> [Task to carry out] Work through the data below and give the number of lines holding the word "list", without any other text.

--- Data excerpts Enclosed Below ---

(** The loop of [binascii.a2b_base64], lenient mode.  [quad_pos] counts the
    characters of the current group of four, [leftchar] holds the bits not
    yet written, [pads] the pad characters seen in a row, [bin_data] the
    output so far, last byte first. *)
Fixpoint a2b_loop (ascii_data : bytes) (quad_pos : N) (leftchar : N)
    (pads : N) (bin_data : bytes) : result bytes :=
  match ascii_data with
  | [] =>
      if quad_pos =? 0 then Return (rev bin_data)
      else if quad_pos =? 1 then
        Raise (BinasciiError
                 (InvalidLength (N.of_nat (length bin_data) / 3 * 4 + 1)))
      else Raise (BinasciiError IncorrectPadding)
  | this_ch :: rest =>
      if Byte.eqb this_ch BASE64_PAD then
        if 2 <=? quad_pos then
          if 4 <=? quad_pos + (pads + 1) then Return (rev bin_data)
          else a2b_loop rest quad_pos leftchar (pads + 1) bin_data
        else a2b_loop rest quad_pos leftchar pads bin_data
      else
        let v := table_a2b_base64 this_ch in
        if 64 <=? v then a2b_loop rest quad_pos leftchar pads bin_data
        else if quad_pos =? 0 then a2b_loop rest 1 v 0 bin_data
        else if quad_pos =? 1 then
          a2b_loop rest 2 (N.land v 0x0f) 0
            (u8 (N.lor (N.shiftl leftchar 2) (N.shiftr v 4)) :: bin_data)
        else if quad_pos =? 2 then
          a2b_loop rest 3 (N.land v 0x03) 0
            (u8 (N.lor (N.shiftl leftchar 4) (N.shiftr v 2)) :: bin_data)
        else
          a2b_loop rest 0 0 0
            (u8 (N.lor (N.shiftl leftchar 6) v) :: bin_data)
  end.

Definition a2b_base64 (data : bytes) : result bytes :=
  a2b_loop data 0 0 0 [].

(** The arithmetic the round trip rests on, as a check on two neighbouring
    bytes [x] and [y]: the six-bit groups the encoder cuts are below 64,
    and the shifts of the decoder put the bytes together again. *)
Definition groups_ok (x y : N) : bool :=
  let s0 := N.shiftr x 2 in
  let s1 := N.lor (N.shiftl (N.land x 3) 4) (N.shiftr y 4) in
  let t1 := N.shiftl (N.land x 3) 4 in
  let s2 := N.lor (N.shiftl (N.land x 0xf) 2) (N.shiftr y 6) in
  let t2 := N.shiftl (N.land x 0xf) 2 in
  let s3 := N.land y 0x3f in
  (s0 <? 64) && (s1 <? 64) && (t1 <? 64) && (s2 <? 64) && (t2 <? 64)
  && (s3 <? 64)
  && (N.lor (N.shiftl s0 2) (N.shiftr s1 4) =? x)
  && (N.lor (N.shiftl s0 2) (N.shiftr t1 4) =? x)
  && (N.land s1 0xf =? N.shiftr y 4)
  && (N.shiftr s2 2 =? N.land x 0xf)
  && (N.shiftr t2 2 =? N.land x 0xf)
  && (N.lor (N.shiftl (N.land s2 3) 6) s3 =? y)
  && (N.lor (N.shiftl (N.shiftr x 4) 4) (N.land x 0xf) =? x).

End Base64.
Lemma same_trigger : forall (l : list Call) x y e,
    x = y -> l ++ [Trigger x e] = l ++ [Trigger y e].
Proof. intros; subst; reflexivity. Qed.

(** From the state in which the handler is suspended: the rest of a
    burst. *)
Lemma waiting_burst : forall (o : Options U K) g s1 a tail H,
    onTrigger o = Some g ->
    waiting s1 a -> fulfilled a = true -> now s1 <= settles a ->
    (forall gp e, In (gp, e) tail -> gp < timer_ms (delay o)) ->
    match tail with
    | (gp, _) :: _ => settles a <= now s1 + gp
    | [] => settles a + timer_ms (delay o) <= now s1 + H
    end ->
    timer_ms (delay o) <= H ->
    calls (run o (burst_actions tail ++ [Sleep H]) s1) =
      calls s1 ++
      [Trigger (match tail with
                | [] => settles a + timer_ms (delay o)
                | _ => now s1 + elapsed tail + timer_ms (delay o)
                end) (last (map snd tail) (captured a))] /\
    closed (run o (burst_actions tail ++ [Sleep H]) s1).
Proof.
  intros o g s1 a tail H Hg Hw Hful Hnow Hgaps Hfirst HH.
  destruct tail as [|[gp e2] rest].
  - change (run o (burst_actions [] ++ [Sleep H]) s1)
      with (advance o (now s1 + H) s1).
    rewrite (waiting_advance_resume o s1 a (now s1 + H) Hw Hful) by lia.
    pose proof (resumed_armed o s1 a (Nat.max (now s1) (settles a)) Hw) as Ha.
    set (s2 := arm o (captured a) _) in *.
    assert (Hc2 : calls s2 = calls s1) by reflexivity.
    assert (Hn2 : now s2 = Nat.max (now s1) (settles a)) by reflexivity.
    destruct (armed_advance_fire o g s2 _ _ (now s1 + H) Hg Ha)
      as (Hc3 & Hi3 & _); [lia|].
    split; [|apply Hi3].
    rewrite Hc3, Hc2, Hn2. apply same_trigger. simpl. lia.
  - assert (Hgp : gp < timer_ms (delay o))
      by (apply (Hgaps gp e2); left; reflexivity).
    change (run o (burst_actions ((gp, e2) :: rest) ++ [Sleep H]) s1)
      with (run o (burst_actions rest ++ [Sleep H])
              (handler o e2 (advance o (now s1 + gp) s1))).
    rewrite (waiting_advance_resume o s1 a (now s1 + gp) Hw Hful) by exact Hfirst.
    pose proof (resumed_armed o s1 a (Nat.max (now s1) (settles a)) Hw) as Ha.
    set (s2 := arm o (captured a) _) in *.
    assert (Hc2 : calls s2 = calls s1) by reflexivity.
    assert (Hn2 : now s2 = Nat.max (now s1) (settles a)) by reflexivity.
    rewrite (armed_advance_short o s2 _ _ (now s1 + gp) Ha) by lia.
    set (s3 := set_now _ s2).
    assert (Hc3 : calls s3 = calls s2) by reflexivity.
    assert (Hn3 : now s3 = Nat.max (now s2) (now s1 + gp)) by reflexivity.
    destruct (armed_emit o s3 _ _ e2 (armed_set_now _ _ _ (now s3) Ha))
      as (Ha4 & Hc4 & Hn4 & _).
    change (set_now (now s3) s2) with s3 in Ha4, Hc4, Hn4.
    set (s4 := handler o e2 s3) in *.
    rewrite run_app.
    destruct (burst_tail o rest s4 _ _ Ha4) as (Ha5 & Hc5 & Hn5).
    { intros gp' e' Hin. apply (Hgaps gp' e'). right; exact Hin. }
    { destruct rest as [|[gp' e'] rest']; [exact I|].
      assert (gp' < timer_ms (delay o))
        by (apply (Hgaps gp' e'); right; left; reflexivity).
      lia. }
    set (s5 := run o (burst_actions rest) s4) in *.
    assert (Hdue : armed s5 (now s5 + timer_ms (delay o))
                         (last (map snd rest) e2)).
    { destruct rest; [|exact Ha5].
      assert (E : now s5 = now s3) by (rewrite Hn5, Hn4; simpl; lia).
      rewrite E. exact Ha5. }
    change (run o [Sleep H] s5) with (advance o (now s5 + H) s5).
    destruct (armed_advance_fire o g s5 _ _ (now s5 + H) Hg Hdue)
      as (Hc6 & Hi6 & _); [lia|].
    split; [|apply Hi6].
    rewrite Hc6, Hc5, Hc4, Hc3, Hc2.
    cbn [map snd]. rewrite last_cons_default.
    cbn [elapsed fold_right fst]. fold (elapsed rest).
    apply same_trigger. lia.
Qed.

(** X4.  A watch without [onWillTrigger] (the proto and copy watches)
    debounces all the same: from a closed window, a burst of events, each in
    a task of its own and less than [D] ms after the one before it, leads
    to one call of [onTrigger], with the last event, [D] ms after that
    event; the window is closed again afterwards.  [D] is the time the
    timer runs: [delay] if that is between 1 and 2^31 - 1, and 1
    otherwise. *)
Theorem debounce_without_onWillTrigger :
  forall (o : Options U K) g s e1 tail H,
    reachable o s -> closed s ->
    onWillTrigger o = None -> onTrigger o = Some g ->
    (forall gp e, In (gp, e) tail -> gp < timer_ms (delay o)) ->
    timer_ms (delay o) <= H ->
    calls (run o (Emit e1 :: burst_actions tail ++ [Sleep H]) s) =
      calls s ++
      [Trigger (now s + elapsed tail + timer_ms (delay o))
               (last (map snd tail) e1)] /\
    closed (run o (Emit e1 :: burst_actions tail ++ [Sleep H]) s).
Proof.
  intros o g s e1 tail H Hr Hcl Hw Hg Hgaps HH.
  destruct (closed_idle o s Hr Hcl) as ((Hp & Htm) & Ha & Hts).
  assert (Hs1 : handler o e1 s =
                set_awaiting (Some (mkAwaiting (now s) true None e1))
                             (set_isProcessing true s)).
  { unfold handler. rewrite Hp. simpl. rewrite Htm, Hw. reflexivity. }
  change (run o (Emit e1 :: burst_actions tail ++ [Sleep H]) s)
    with (run o (burst_actions tail ++ [Sleep H]) (handler o e1 s)).
  rewrite Hs1.
  set (s1 := set_awaiting _ _).
  assert (Hwait : waiting s1 (mkAwaiting (now s) true None e1 : Awaiting K)).
  { unfold waiting, s1; simpl. auto. }
  destruct (waiting_burst o g s1 _ tail H Hg Hwait eq_refl) as [Hc Hclosed].
  - simpl. lia.
  - exact Hgaps.
  - destruct tail as [|[gp e2] rest]; simpl; lia.
  - exact HH.
  - split; [|exact Hclosed].
    rewrite Hc. simpl. apply same_trigger.
    destruct tail; simpl; lia.
Qed.

End Trailing.

(** *** Concrete runs, continued *)

(** A watch registered like the proto and copy watches: no
    [onWillTrigger]. *)
Definition trailing_only : Options unit unit :=
  mkOptions 1000 None (Some (fun _ _ u => u)) (fun _ u => u).

Definition two_changes : list Action :=
  [Emit ev_a; Sleep 300; Emit ev_b; Sleep 1000].

Lemma callbacks_get_emitted_events_witness :
  In (Trigger 1300 ev_b) (calls (run instant two_changes (init tt))) /\
  In ev_b (emitted two_changes).
Proof.
  assert (Hin : In (Trigger 1300 ev_b)
                   (calls (run instant two_changes (init tt)))).
  { unfold two_changes. rewrite scenario_two_changes.
    right; left; reflexivity. }
  split; [exact Hin|].
  apply (callbacks_get_emitted_events instant tt two_changes
                                      (Trigger 1300 ev_b) Hin).
Defined.

Lemma trigger_follows_will_witness :
  calls (run instant two_changes (init tt))
  = [WillTrigger 0 ev_a] ++ Trigger 1300 ev_b :: [] /\
  exists l0 t0 e0, [WillTrigger 0 ev_a] = l0 ++ [WillTrigger t0 e0].
Proof.
  split; [reflexivity|].
  apply (trigger_follows_will instant (run instant two_changes (init tt))
                              [WillTrigger 0 ev_a] 1300 ev_b []).
  - apply reachable_run, reach_init.
  - discriminate.
  - reflexivity.
Defined.

Lemma trigger_waits_delay_witness :
  calls (run instant two_changes (init tt))
  = [] ++ WillTrigger 0 ev_a :: Trigger 1300 ev_b :: [] /\
  0 + delay instant <= 1300.
Proof.
  split; [reflexivity|].
  refine (proj1 (proj2 (trigger_waits_delay instant tt two_changes
                          [] 0 ev_a 1300 ev_b [] eq_refl)) _ _).
  - apply Nat.leb_le. reflexivity.
  - apply N.leb_le. reflexivity.
Defined.

(** A delay of 0 is run as 1 ms. *)
Definition zero_delay : Options unit unit :=
  mkOptions 0 None (Some (fun _ _ u => u)) (fun _ u => u).

Example zero_delay_runs_after_1ms :
  calls (run zero_delay [Emit ev_a; Sleep 0] (init tt)) = [] /\
  calls (run zero_delay [Emit ev_a; Sleep 1] (init tt)) = [Trigger 1 ev_a].
Proof. split; reflexivity. Qed.

Lemma debounce_without_onWillTrigger_witness :
  closed (init tt : State unit unit) /\
  calls (run trailing_only
           (Emit ev_a :: burst_actions [(300, ev_b)] ++ [Sleep 1000])
           (init tt))
  = [Trigger 1300 ev_b].
Proof.
  split; [split; reflexivity|].
  refine (proj1 (debounce_without_onWillTrigger trailing_only
                   (fun _ _ u => u) (init tt) ev_a [(300, ev_b)] 1000
                   (reach_init _ tt) (conj eq_refl eq_refl) eq_refl eq_refl
                   _ _)).
  - intros gp e [E|[]]. inversion E. apply Nat.ltb_lt. reflexivity.
  - apply Nat.leb_le. reflexivity.
Defined.

End Engine.

(** ** cmdDev: configuration and trigger callbacks *)

Module Dev.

--- End of Enclosed Data excerpts ---

> [Solution to this task] 2